The primary strengths of our study are that we enrolled a relatively large number of people of advanced age using a population-based strategy, had an acceptable response rate at the studies outset, and were able to access most participant’s administrative health records. This allowed us to calculate hospitalisation costs in the last year of life and compare these with individuals still living. Furthermore, the focus on advanced age and equal explanatory power for Māori make this study novel and of adequate size for conclusions to be drawn. As this data is part of the wider LiLACS study, the results here can be cross-checked in future against other findings from the wider study and can contribute to a much richer set of results than possible from purely administrative data.
Conversely, the main limitation of our study is that we explored publicly funded healthcare costs exclusively and no other costs such as out of pocket care home costs, primary care costs, or informal care. We expect care home costs to be underestimated as we cannot be certain that all public funds for care home admissions are counted. As mentioned however, inpatient costs generally dominate expenditure at the end of life, so it is likely we captured the majority (or much more) of healthcare expenditure among our study population. Furthermore, it must be acknowledged that there is considerable variability in hospitalisation cost data and that results need to be interpreted with caution. While there was a suggestion that non-Māori men had higher costs and longer lengths of stay in their last year of life than other groups, it is possible that our results were driven by chance alone. The results from this study are suggestive of underlying differences between groups that warrant further investigation, such as using data from New Zealand’s Integrated Data Infrastructure. A further analysis of this administrative data would allow for a greater sample size and stronger regional lens as care access, utilisation, and underlying health structures may differ across the country.

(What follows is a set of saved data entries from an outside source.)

(** * The Proof-of-Work sync driver ([silkworm::chainsync::PoWSync])

    A shallow embedding of [sync_pow.cpp]: [resume],
    [forward_and_insert_blocks], [unwind], [execution_loop],
    [update_bad_headers] and the two announcement emitters.

    The driver talks to three collaborators whose code lives elsewhere: the
    execution engine ([execution::Client]), the block exchange
    ([BlockExchange]) and the fork-choice view ([ChainForkView]).  They are
    interfaces here (type classes); every theorem of the driver holds for
    any implementation of them.  A run of the driver is observed through the
    sequence of calls it makes on the engine and on the exchange. *)

From Stdlib Require Import NArith List Bool String Lia.
From stdpp Require Import base gmap.
Import ListNotations.

Local Open Scope N_scope.

(** ** Data model *)

(** [BlockNum] is [uint64_t]; the driver only compares block numbers and
    takes their maximum, so no wrap-around arises.  [Hash] is a 32-byte
    digest, read as a number.  [TotalDifficulty] is a 256-bit unsigned. *)
Definition BlockNum := N.
Definition Hash := N.
Definition TotalDifficulty := N.

Module BlockId.
Record t := mk { number : BlockNum; hash : Hash }.
End BlockId.

(** [using NewHeight = BlockId; using UnwindPoint = BlockId;] *)
Definition NewHeight := BlockId.t.
Definition UnwindPoint := BlockId.t.

(** [inline BlockNum height(const BlockId& b)] *)
Definition height (b : BlockId.t) : BlockNum := BlockId.number b.

Module ChainHead.
Record t := mk { height : BlockNum; hash : Hash; total_difficulty : TotalDifficulty }.
End ChainHead.

(** Modelled from the spec: [to_BlockId] (declared with [ChainHead], absent
    from the sources at hand) keeps the height and the hash of a head. *)
Definition to_BlockId (h : ChainHead.t) : BlockId.t :=
  BlockId.mk (ChainHead.height h) (ChainHead.hash h).

(** Modelled from the spec: [BlockHeader] exposes its parent linkage, its
    number and its declared difficulty; [extra] stands for the remainder the
    driver does not interpret. *)
Module BlockHeader.
Record t := mk { parent_hash : Hash; number : BlockNum; difficulty : N; extra : N }.
End BlockHeader.

(** A plain [Block]: a header and a body payload. *)
Module Block.
Record t := mk { header : BlockHeader.t; body : N }.
End Block.

(** [BlockEx]: a block object as the exchange hands it over, with the two
    fields the driver sees: [td] and [to_announce].  The driver and the
    exchange hold such an object through a [std::shared_ptr<BlockEx>];
    [addr] is the address the pointer holds, the identity of the object: two
    entries with the same [addr] are one object. *)
Module BlockEx.
Record t := mk { header : BlockHeader.t; body : N; td : TotalDifficulty; to_announce : bool;
                 addr : N }.
Definition set_td (b : t) (v : TotalDifficulty) : t :=
  mk (header b) (body b) v (to_announce b) (addr b).
End BlockEx.

(** [using Blocks = std::vector<std::shared_ptr<BlockEx>>]: the list of the
    pointers, each given with the object it points to.  The same pointer may
    occur more than once; what the driver writes through one occurrence
    ([block->td]) is then seen through every other one, see [apply_block]
    and [load]. *)
Abbreviation Blocks := (list BlockEx.t).

Definition to_plain_block (b : BlockEx.t) : Block.t :=
  Block.mk (BlockEx.header b) (BlockEx.body b).

Definition to_plain_blocks (bs : Blocks) : list Block.t := map to_plain_block bs.

(** [execution::ValidationResult]: the verdict of [validate_chain].  The
    driver names three alternatives and has a last [else] for anything
    else; [UnknownVerdict] stands for that. *)
Inductive ValidationResult :=
| ValidChain (current_head : Hash)
| InvalidChain (latest_valid_head : Hash) (bad_block : option Hash) (bad_headers : gset Hash)
| ValidationError (latest_valid_head : Hash) (missing_block : Hash)
| UnknownVerdict.

Inductive Target_Tracking := kByAnnouncements | kByNewPeers.

(** Messages the driver hands to [BlockExchange::accept].  An
    [OutboundNewBlock] holds the pointers of the blocks to announce; it is
    given here with the objects as they are when the message is handed
    over. *)
Inductive Message :=
| OutboundNewBlock (blocks : Blocks) (is_first_sync : bool)
| OutboundNewBlockHashes (is_first_sync : bool)
| InternalMessage_add_bad_headers (bads : gset Hash).

(** The calls the driver makes, in the order it makes them.  [EvUnwind]
    records the call of the driver's own [unwind] hook. *)
Inductive Event :=
| EvLastForkChoice
| EvBlockProgress
| EvGetLastHeaders (n : N)
| EvInsertBlocks (blocks : list Block.t)
| EvValidateChain (h : Hash)
| EvUpdateForkChoice (h : Hash)
| EvGetBlockNum (h : Hash)
| EvInitialState (last_headers : list BlockHeader.t)
| EvDownloadBlocks (from : BlockNum) (tracking : Target_Tracking)
| EvTimedWaitAndPop (ms : N)
| EvStopDownloading
| EvAccept (m : Message)
| EvUnwind (p : UnwindPoint) (bad_block : option Hash).

(** [std::logic_error] with its [what()] string. *)
Inductive logic_error := LogicError (what : string).

(** ** The collaborators

    [W] is the state of everything outside the driver (engine, exchange,
    the threads that feed the queue or ask the driver to stop).  A call
    returns its answer and the state the outside is in afterwards. *)

Class ExecutionClient (W : Type) := {
  (** the head is a [BlockId]: [resume] takes its [height] and returns it
      as the [NewHeight] without conversion *)
  last_fork_choice : W -> BlockId.t * W;
  block_progress : W -> BlockNum * W;
  get_last_headers : N -> W -> list BlockHeader.t * W;
  insert_blocks : list Block.t -> W -> W;
  validate_chain : Hash -> W -> ValidationResult * W;
  update_fork_choice : Hash -> W -> W;
  get_block_num : Hash -> W -> option BlockNum * W
}.

Class BlockExchange (W : Type) := {
  initial_state : list BlockHeader.t -> W -> W;
  download_blocks : BlockNum -> Target_Tracking -> W -> W;
  (** [result_queue().timed_wait_and_pop(blocks, timeout)]: [None] when no
      batch came within the timeout *)
  timed_wait_and_pop : N -> W -> option Blocks * W;
  (** [in_sync] and [current_height] read the state of the exchange *)
  in_sync : W -> bool;
  current_height : W -> BlockNum;
  stop_downloading : W -> W;
  accept : Message -> W -> W
}.

(** [ActiveComponent::is_stopping()] reads the stop flag, which another
    thread raises. *)
Class ActiveComponent (W : Type) := {
  is_stopping : W -> bool
}.

Class ChainForkView (V : Type) := {
  (** [ChainForkView(ChainHead)] *)
  new_view : ChainHead.t -> V;
  reset_head : BlockId.t -> V -> V;
  add : BlockHeader.t -> V -> TotalDifficulty * V;
  head : V -> ChainHead.t;
  head_height : V -> BlockNum;
  head_hash : V -> Hash
}.

(** ** The driver's monad

    A computation of the driver runs from a configuration (the driver's
    members, the outside, the calls made so far) and ends by returning, by
    throwing a [std::logic_error], or by running out of fuel inside a
    [while] loop.  The configuration reached is kept in all three cases. *)

Inductive Outcome (A : Type) :=
| Ret (a : A)
| Throw (e : logic_error)
| OutOfFuel.
Arguments Ret {A} a.
Arguments Throw {A} e.
Arguments OutOfFuel {A}.

Section Driver.
Context {W V : Type}.
Context {EE : ExecutionClient W} {BE : BlockExchange W} {AC : ActiveComponent W}.
Context {CFV : ChainForkView V}.
(** [to_hex] of a hash, used in a diagnostic only *)
Variable to_hex : Hash -> string.

(** The members of [PoWSync] that are not references to a collaborator. *)
Record PoWSync := mkPoWSync {
  chain_fork_view_ : V;
  is_first_sync_ : bool
}.

Record Config := mkConfig {
  self : PoWSync;
  world : W;
  trace : list Event
}.

Definition M (A : Type) : Type := Config -> Outcome A * Config.

Definition ret {A} (a : A) : M A := fun c => (Ret a, c).

Definition bind {A B} (m : M A) (k : A -> M B) : M B :=
  fun c =>
    match m c with
    | (Ret a, c') => k a c'
    | (Throw e, c') => (Throw e, c')
    | (OutOfFuel, c') => (OutOfFuel, c')
    end.

Definition throw {A} (e : logic_error) : M A := fun c => (Throw e, c).

Definition out_of_fuel {A} : M A := fun c => (OutOfFuel, c).

(** a request to a collaborator: the call is recorded, the answer returned *)
Definition request {A} (ev : Event) (f : W -> A * W) : M A :=
  fun c =>
    let (a, w') := f (world c) in
    (Ret a, mkConfig (self c) w' (trace c ++ [ev])).

(** a call that returns nothing *)
Definition command (ev : Event) (f : W -> W) : M unit :=
  fun c => (Ret tt, mkConfig (self c) (f (world c)) (trace c ++ [ev])).

(** the driver's own hook is recorded without touching the outside *)
Definition record_call (ev : Event) : M unit :=
  fun c => (Ret tt, mkConfig (self c) (world c) (trace c ++ [ev])).

(** reading a flag or a counter of a collaborator *)
Definition observe {A} (f : W -> A) : M A := fun c => (Ret (f (world c)), c).

Definition get_self : M PoWSync := fun c => (Ret (self c), c).

Definition put_self (s : PoWSync) : M unit :=
  fun c => (Ret tt, mkConfig s (world c) (trace c)).

Definition put_view (v : V) : M unit :=
  bind get_self (fun s => put_self (mkPoWSync v (is_first_sync_ s))).

Definition put_is_first_sync (b : bool) : M unit :=
  bind get_self (fun s => put_self (mkPoWSync (chain_fork_view_ s) b)).

Notation "x <- c ;; k" := (bind c (fun x => k))
  (at level 100, c at next level, right associativity).
Notation "c ;;; k" := (bind c (fun _ => k))
  (at level 100, right associativity).

(** ** The driver *)

Definition ensure_invariant (condition : bool) (message : string) : M unit :=
  if negb condition
  then throw (LogicError ("Consensus invariant violation: " ++ message))
  else ret tt.

(** the [for_each] of [resume]: [chain_fork_view_.add(header)], the
    returned difficulty dropped *)
Definition add_headers (hs : list BlockHeader.t) (v : V) : V :=
  fold_left (fun v h => snd (add h v)) hs v.

Definition resume : M NewHeight :=
  head_ <- request EvLastForkChoice last_fork_choice ;;
  block_progress_ <- request EvBlockProgress block_progress ;;
  s <- get_self ;;
  put_view (reset_head head_ (chain_fork_view_ s)) ;;;
  ensure_invariant (height head_ <=? block_progress_)
    "canonical head beyond block progress" ;;;
  if block_progress_ =? height head_ then ret head_
  else
    prev_headers <- request (EvGetLastHeaders 128) (get_last_headers 128) ;;
    s <- get_self ;;
    put_view (add_headers prev_headers (chain_fork_view_ s)) ;;;
    s <- get_self ;;
    ret (to_BlockId (head (chain_fork_view_ s))).

(** New block hash announcements propagation *)
Definition send_new_block_hash_announcements : M unit :=
  s <- get_self ;;
  let message := OutboundNewBlockHashes (is_first_sync_ s) in
  command (EvAccept message) (accept message).

(** New block announcements propagation *)
Definition send_new_block_announcements (blocks : Blocks) : M unit :=
  match blocks with
  | [] => ret tt
  | _ :: _ =>
      s <- get_self ;;
      let message := OutboundNewBlock blocks (is_first_sync_ s) in
      command (EvAccept message) (accept message)
  end.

This study set out to investigate costs in the last year of life in Māori and non-Māori of advanced age in NZ. Acute hospitalisation and care home costs were 8.1 times greater for patients in their last 12 months of life compared to those still living. There were ethnic and gender disparities highlighted. This raises questions as to whether money at the end of life is being spent appropriately, and how it could potentially be more equitably targeted to meet the diverse needs of older people and their families.